* ABOUT THIS TASK
In the data below, work out how many lines include the string "induction". Only the number should be given.

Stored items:
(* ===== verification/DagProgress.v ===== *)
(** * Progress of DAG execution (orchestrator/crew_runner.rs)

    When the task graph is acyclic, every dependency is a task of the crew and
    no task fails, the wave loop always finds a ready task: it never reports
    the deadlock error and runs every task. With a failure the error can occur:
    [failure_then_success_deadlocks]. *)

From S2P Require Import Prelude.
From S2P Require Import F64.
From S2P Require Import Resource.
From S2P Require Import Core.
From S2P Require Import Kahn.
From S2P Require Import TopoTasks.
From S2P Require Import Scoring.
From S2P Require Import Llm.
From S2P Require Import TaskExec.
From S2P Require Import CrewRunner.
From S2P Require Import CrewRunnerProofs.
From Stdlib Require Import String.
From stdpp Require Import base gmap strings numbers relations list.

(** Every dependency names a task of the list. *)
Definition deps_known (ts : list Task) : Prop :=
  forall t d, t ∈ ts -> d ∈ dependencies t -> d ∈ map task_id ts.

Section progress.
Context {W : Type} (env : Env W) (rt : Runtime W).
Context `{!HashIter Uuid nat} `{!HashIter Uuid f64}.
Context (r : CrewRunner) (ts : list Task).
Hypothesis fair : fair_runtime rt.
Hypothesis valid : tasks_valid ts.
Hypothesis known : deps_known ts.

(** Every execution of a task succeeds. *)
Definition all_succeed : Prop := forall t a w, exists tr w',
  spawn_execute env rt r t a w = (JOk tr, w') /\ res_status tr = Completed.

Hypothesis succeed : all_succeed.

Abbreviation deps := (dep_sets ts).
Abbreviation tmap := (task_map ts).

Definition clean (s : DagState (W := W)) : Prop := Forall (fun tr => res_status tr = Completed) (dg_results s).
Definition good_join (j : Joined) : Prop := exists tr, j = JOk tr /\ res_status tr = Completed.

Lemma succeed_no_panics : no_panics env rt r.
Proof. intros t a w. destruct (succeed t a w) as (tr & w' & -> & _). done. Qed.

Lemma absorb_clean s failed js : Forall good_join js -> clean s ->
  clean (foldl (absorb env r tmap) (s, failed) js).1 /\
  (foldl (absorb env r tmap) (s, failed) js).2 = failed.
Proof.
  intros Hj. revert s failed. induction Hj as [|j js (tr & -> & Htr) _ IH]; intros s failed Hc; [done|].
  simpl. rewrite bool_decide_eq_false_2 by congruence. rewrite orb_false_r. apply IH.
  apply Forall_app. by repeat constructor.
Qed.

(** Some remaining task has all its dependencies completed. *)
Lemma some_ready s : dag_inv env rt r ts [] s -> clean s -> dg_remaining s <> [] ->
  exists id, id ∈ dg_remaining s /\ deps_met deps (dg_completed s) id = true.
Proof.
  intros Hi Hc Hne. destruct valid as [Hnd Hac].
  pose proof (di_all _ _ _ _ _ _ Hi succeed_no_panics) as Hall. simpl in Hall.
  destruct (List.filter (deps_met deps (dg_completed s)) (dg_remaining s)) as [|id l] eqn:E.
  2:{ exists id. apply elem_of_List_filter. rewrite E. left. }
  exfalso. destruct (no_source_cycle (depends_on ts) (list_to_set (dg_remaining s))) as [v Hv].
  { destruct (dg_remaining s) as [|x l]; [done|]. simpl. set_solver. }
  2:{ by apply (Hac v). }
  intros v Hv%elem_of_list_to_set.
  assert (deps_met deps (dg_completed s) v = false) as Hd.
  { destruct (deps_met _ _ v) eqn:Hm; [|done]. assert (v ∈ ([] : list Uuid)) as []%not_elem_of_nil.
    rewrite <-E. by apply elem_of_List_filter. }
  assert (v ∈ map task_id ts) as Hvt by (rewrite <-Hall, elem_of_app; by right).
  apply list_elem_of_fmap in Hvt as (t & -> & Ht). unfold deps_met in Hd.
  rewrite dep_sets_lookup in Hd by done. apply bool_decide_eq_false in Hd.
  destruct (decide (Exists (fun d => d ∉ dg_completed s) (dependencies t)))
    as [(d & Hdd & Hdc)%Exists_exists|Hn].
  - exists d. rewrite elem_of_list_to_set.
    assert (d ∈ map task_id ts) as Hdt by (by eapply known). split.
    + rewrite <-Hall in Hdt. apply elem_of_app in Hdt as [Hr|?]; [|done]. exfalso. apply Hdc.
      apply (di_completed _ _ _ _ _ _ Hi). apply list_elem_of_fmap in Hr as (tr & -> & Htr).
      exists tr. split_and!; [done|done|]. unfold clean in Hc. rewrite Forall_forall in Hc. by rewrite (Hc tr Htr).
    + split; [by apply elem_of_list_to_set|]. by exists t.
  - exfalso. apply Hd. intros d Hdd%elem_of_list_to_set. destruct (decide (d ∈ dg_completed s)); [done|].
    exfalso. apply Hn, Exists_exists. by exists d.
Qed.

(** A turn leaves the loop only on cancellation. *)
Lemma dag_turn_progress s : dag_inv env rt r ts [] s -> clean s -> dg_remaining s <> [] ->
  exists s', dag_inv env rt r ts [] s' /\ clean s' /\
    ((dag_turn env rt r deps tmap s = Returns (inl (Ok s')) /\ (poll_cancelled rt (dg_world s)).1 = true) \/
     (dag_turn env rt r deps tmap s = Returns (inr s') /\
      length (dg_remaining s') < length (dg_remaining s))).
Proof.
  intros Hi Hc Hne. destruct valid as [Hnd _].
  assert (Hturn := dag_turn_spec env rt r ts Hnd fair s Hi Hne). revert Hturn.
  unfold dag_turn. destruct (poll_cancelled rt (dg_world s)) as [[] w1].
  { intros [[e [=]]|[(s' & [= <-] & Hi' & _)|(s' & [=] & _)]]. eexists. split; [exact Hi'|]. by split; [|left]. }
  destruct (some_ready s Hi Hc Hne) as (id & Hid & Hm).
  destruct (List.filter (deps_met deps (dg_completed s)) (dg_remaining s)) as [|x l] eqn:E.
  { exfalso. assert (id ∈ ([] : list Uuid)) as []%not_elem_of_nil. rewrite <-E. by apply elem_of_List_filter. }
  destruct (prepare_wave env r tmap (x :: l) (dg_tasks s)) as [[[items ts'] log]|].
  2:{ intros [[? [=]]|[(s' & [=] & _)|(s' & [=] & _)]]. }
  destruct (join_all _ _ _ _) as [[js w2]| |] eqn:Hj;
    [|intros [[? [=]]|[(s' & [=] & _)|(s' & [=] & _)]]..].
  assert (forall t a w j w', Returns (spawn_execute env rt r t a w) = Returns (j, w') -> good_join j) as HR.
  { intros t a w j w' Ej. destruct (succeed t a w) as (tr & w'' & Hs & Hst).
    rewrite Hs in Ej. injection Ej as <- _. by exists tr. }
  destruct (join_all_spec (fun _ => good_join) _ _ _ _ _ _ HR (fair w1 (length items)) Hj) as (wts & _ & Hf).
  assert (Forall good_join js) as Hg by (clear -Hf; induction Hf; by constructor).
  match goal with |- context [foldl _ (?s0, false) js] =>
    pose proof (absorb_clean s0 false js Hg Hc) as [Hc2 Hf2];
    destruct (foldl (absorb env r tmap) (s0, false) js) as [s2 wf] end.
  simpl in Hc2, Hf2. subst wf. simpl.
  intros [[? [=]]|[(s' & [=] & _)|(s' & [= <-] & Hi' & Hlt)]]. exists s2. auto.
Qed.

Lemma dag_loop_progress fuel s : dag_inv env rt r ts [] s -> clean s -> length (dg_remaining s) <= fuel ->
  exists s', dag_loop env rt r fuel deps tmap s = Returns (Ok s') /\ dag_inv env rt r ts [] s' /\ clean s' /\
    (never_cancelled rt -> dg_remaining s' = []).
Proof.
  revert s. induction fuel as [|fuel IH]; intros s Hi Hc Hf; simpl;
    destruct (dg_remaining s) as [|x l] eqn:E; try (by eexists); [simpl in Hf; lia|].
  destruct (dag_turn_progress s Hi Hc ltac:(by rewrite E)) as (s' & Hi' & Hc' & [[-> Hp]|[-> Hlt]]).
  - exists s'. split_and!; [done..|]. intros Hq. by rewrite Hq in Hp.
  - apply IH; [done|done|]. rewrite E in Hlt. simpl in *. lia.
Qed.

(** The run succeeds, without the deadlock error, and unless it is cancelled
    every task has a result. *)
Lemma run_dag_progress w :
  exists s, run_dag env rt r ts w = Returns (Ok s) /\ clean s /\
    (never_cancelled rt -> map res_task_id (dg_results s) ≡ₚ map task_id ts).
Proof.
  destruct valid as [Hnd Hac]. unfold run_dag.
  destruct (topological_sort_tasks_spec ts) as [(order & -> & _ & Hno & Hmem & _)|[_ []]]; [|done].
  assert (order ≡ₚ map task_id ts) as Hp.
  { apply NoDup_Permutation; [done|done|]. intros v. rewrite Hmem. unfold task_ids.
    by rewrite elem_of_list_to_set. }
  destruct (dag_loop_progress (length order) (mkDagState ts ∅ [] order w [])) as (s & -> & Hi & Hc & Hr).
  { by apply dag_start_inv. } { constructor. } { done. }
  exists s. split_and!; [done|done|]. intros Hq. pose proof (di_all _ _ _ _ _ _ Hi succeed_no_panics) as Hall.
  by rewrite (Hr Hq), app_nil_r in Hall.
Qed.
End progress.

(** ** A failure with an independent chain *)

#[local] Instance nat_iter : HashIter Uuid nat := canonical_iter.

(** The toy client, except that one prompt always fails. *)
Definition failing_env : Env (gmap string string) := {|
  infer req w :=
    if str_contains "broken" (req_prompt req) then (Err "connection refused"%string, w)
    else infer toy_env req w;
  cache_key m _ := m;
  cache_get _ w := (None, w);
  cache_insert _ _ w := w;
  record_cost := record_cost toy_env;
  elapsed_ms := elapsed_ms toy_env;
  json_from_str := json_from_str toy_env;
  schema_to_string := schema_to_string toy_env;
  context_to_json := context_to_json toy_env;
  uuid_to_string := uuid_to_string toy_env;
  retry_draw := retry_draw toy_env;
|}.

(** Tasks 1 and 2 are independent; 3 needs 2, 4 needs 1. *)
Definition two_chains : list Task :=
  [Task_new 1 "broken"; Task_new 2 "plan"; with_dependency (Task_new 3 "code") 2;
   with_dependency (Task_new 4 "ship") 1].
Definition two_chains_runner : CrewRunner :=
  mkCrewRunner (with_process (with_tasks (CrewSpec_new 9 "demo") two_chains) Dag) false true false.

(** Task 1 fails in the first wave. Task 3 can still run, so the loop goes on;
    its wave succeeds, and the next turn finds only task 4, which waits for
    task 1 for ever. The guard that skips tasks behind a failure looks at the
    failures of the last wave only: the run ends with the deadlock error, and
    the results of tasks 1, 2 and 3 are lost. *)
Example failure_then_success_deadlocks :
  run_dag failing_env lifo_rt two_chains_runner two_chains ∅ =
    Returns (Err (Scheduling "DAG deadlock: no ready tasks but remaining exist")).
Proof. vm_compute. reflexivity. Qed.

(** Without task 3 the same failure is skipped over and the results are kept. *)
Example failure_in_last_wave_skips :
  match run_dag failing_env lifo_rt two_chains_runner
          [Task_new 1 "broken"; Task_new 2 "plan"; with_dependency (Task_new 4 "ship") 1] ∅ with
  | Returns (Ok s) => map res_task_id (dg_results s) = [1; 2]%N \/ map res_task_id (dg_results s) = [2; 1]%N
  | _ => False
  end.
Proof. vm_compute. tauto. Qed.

* SOLUTION FOR THIS EXERCISE
3